** Problem description **
Reading the listing that follows, count the lines where "data" appears, and answer with only that count.

** Material provided **
(** * BrahmaMatch backend: phone identity, session tokens and profiles

    A shallow embedding of the Python sources
      - app/utils.py                    (normalize_phone, create_jwt_token, decode_jwt_token)
      - app/services/user_service.py    (ensure_user_on_send, create_or_attach_user_id)
      - app/services/profile_service.py (create_or_update_profile, add_profile_image,
                                         add_gallery_image)
      - app/routes/auth.py, app/routes/users.py and the stand-alone entry point
        main.py (anuj.py repeats the code of the services and of main.py inline)
    together with the properties the specification states about them.

    Conventions.
      - A Python [str] is a sequence of Unicode code points: [list N].
      - A timestamp is a whole number of seconds since the epoch: [Z].
      - A MongoDB collection with a unique index on its key field is a [gmap]
        from the key to the document.
      - Every awaited store call is one atomic step; sequential code is written
        as explicit state passing, concurrent invocations as a step machine
        over the shared store. *)

From Stdlib Require Import ZArith NArith Lia Ascii String.
From stdpp Require Import gmap strings list fin_maps.

#[local] Open Scope N_scope.

(* ===================================================================== *)
(** ** Python strings *)
(* ===================================================================== *)

Module PyStr.

(** A [str] value: its code points, in order. *)
Definition str : Type := list N.
(** X12.  The stored id goes into the path as it is, unescaped: with the id
    [s/history?limit=n] stored, the request by which [getSessionId]
    validates it is the very request by which [getHistory(n)] fetches the
    history of session [s]. *)
Theorem stored_id_is_spliced_unescaped
    (w : World num) (s : string) (limit : json num) :
  localStorage w !! KEY = Some (s +:+ "/history?limit=" +:+ to_string limit) ->
  exists rest,
    sent (snd (getSessionId' w))
    = sent w ++ history_request VITE_API_URL (Some (JStr s)) limit :: rest.
Proof.
  intros Hk.
  assert (Hs : truthy_str (s +:+ "/history?limit=" +:+ to_string limit) = true)
    by (by apply truthy_str_app).
  rewrite <- validation_of_history_path.
  unfold getSessionId, try_catch, bind, getItem, fetch.
  rewrite Hk. simpl. rewrite Hs.
  destruct (server _ _) as [|r]; [by exists []|].
  destruct (ok r); [by exists []|].
  unfold create_session, bind, fetch. simpl.
  destruct (server _ _) as [|r']; simpl.
  - eexists [_]. by rewrite <- app_assoc.
  - destruct (ok r'); simpl.
    + unfold response_json. destruct (parsed r') as [data|]; simpl.
      * unfold lift. destruct (get_prop data "session_id"); simpl;
          eexists [_]; by rewrite <- app_assoc.
      * eexists [_]. by rewrite <- app_assoc.
    + eexists [_]. by rewrite <- app_assoc.
Qed.
End MoreProperties.

(** * Properties of the callers *)

Section DashboardProperties.
Context {num : Type} `{Number num}.
Variable utf16_length : string -> N.
Variable VITE_API_URL : option string.
Variable server : Server num.

Abbreviation getHistory' := (getHistory VITE_API_URL server).
Abbreviation fetchHistory' :=
  (Dashboard.fetchHistory utf16_length VITE_API_URL server).

Lemma get_length_truthy (v : jsval num) :
  truthy v = true -> exists n, get_length utf16_length v = inr n.
Proof.
  destruct v as [[| | | | |]|]; simpl; intros Ht; try discriminate Ht;
    by eexists.
Qed.

(** X13.  [fetchHistory] never raises, whatever the service does: the value of
    [getHistory(5)] becomes [history], its [length] becomes the count, and
    the duration is kept.  No rejection can go unhandled. *)
Theorem fetchHistory_never_raises (st : Dashboard.State) (w : World num) :
  exists data n w',
    getHistory' (number 5) w = (inr data, w') /\
    get_length utf16_length data = inr n /\
    fetchHistory' st w
    = (inr (Dashboard.mkState data
              (Dashboard.mkStats n
                 (Dashboard.duration (Dashboard.sessionStats st)))), w').
Proof.
  destruct (history_value_truthy VITE_API_URL server w (number 5))
    as (data & w' & Heq & Ht).
  destruct (get_length_truthy data Ht) as (n & Hn).
  exists data, n, w'. split; [done|]. split; [done|].
  unfold Dashboard.fetchHistory, bind. rewrite Heq.
  unfold lift. by rewrite Hn.
Qed.



(** When the service answers with an array of records, the count is the
    number of records. *)
Lemma fetchHistory_counts_records
    (st : Dashboard.State) (w w' : World num) (records : list (json num)) :
  getHistory' (number 5) w = (inr (Some (JArr records)), w') ->
  exists st',
    fetchHistory' st w = (inr st', w') /\
    Dashboard.history st' = Some (JArr records) /\
    Dashboard.count (Dashboard.sessionStats st')
      = number (N.of_nat (length records)).
Proof.
  intros Heq. eexists. split.
  - unfold Dashboard.fetchHistory, bind. rewrite Heq. reflexivity.
  - done.
Qed.
End DashboardProperties.

Section ModuleCProperties.
Context {num : Type} `{Number num}.
Variable type_error : JsError num.

Abbreviation handleCheck' := (ModuleC.handleCheck type_error).

(** X15.  Without a file [handleCheck] does nothing at all.  With one it sends
    exactly one request and, however that ends, leaves [loading] false and
    the chosen file and its preview as they were. *)
Theorem handleCheck_always_stops_loading
    (outcome : AxiosOutcome num) (st : ModuleC.State) :
  (ModuleC.selectedFile st = None ->
   handleCheck' outcome st = (st, ModuleC.mkEffects [] [] [] [])) /\
  (forall name,
     ModuleC.selectedFile st = Some name ->
     let st' := fst (handleCheck' outcome st) in
     ModuleC.loading st' = false /\
     ModuleC.selectedFile st' = Some name /\
     ModuleC.preview st' = ModuleC.preview st /\
     ModuleC.posted (snd (handleCheck' outcome st)) = [ModuleC.DETECT_URL]).
Proof.
  unfold ModuleC.handleCheck. split.
  - by intros ->.
  - intros name ->.
    destruct outcome as [e|data]; [done|].
    destruct (get_prop data "is_real"); [done|].
    by destruct (get_prop data "confidence").
Qed.


Lemma detection_log_agrees (name : string) (is_real confidence : jsval num) :
  ModuleC.verdict_agrees (ModuleC.detection_log name is_real confidence).
Proof.
  unfold ModuleC.verdict_agrees, ModuleC.detection_log. simpl.
  eexists _, (negb (truthy is_real)). split; [reflexivity|].
  split; [reflexivity|]. simpl. by destruct (truthy is_real).
Qed.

** Your response **
12